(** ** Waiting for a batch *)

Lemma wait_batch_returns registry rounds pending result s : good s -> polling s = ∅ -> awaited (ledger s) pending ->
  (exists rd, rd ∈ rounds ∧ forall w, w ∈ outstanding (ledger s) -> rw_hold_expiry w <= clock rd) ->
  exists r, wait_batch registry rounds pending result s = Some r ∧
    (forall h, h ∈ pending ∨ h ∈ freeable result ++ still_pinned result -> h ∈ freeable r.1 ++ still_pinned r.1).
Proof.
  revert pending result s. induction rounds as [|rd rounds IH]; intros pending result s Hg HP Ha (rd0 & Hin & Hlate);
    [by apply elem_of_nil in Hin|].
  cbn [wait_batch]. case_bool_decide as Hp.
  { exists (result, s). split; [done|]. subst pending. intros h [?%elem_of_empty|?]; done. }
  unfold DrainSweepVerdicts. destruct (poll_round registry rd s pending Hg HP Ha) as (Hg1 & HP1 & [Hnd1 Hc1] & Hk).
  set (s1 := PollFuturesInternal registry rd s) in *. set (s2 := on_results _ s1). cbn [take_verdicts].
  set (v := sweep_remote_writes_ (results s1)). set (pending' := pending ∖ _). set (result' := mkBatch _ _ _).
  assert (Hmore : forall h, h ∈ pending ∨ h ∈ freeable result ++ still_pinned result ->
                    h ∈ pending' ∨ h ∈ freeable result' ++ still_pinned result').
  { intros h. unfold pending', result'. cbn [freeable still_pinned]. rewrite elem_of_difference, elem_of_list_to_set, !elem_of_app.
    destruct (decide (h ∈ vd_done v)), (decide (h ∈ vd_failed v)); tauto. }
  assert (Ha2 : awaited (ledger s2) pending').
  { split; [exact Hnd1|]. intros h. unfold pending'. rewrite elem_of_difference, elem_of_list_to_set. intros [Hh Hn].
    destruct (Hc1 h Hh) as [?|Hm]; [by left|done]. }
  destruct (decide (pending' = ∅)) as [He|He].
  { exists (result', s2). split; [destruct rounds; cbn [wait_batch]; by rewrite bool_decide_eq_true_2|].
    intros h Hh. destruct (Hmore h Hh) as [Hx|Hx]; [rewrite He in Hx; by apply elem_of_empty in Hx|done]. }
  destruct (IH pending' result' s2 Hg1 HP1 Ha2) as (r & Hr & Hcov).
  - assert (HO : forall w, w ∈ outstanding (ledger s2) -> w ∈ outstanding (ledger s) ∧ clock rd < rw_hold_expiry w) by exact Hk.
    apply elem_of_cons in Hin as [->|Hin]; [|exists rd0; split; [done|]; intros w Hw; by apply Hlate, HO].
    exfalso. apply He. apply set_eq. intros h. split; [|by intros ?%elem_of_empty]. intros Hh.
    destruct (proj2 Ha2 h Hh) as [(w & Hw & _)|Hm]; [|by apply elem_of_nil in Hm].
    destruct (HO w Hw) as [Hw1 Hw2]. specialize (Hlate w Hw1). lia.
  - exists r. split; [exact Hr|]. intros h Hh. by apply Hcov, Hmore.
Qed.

§ **Exercise brief**: Beginning with the first line of the listing above, print each line exactly until you have printed the line that contains "exists r, wait_batch".

§ **Answer to this problem**:
(** ** Waiting for a batch *)

Lemma wait_batch_returns registry rounds pending result s : good s -> polling s = ∅ -> awaited (ledger s) pending ->
  (exists rd, rd ∈ rounds ∧ forall w, w ∈ outstanding (ledger s) -> rw_hold_expiry w <= clock rd) ->
  exists r, wait_batch registry rounds pending result s = Some r ∧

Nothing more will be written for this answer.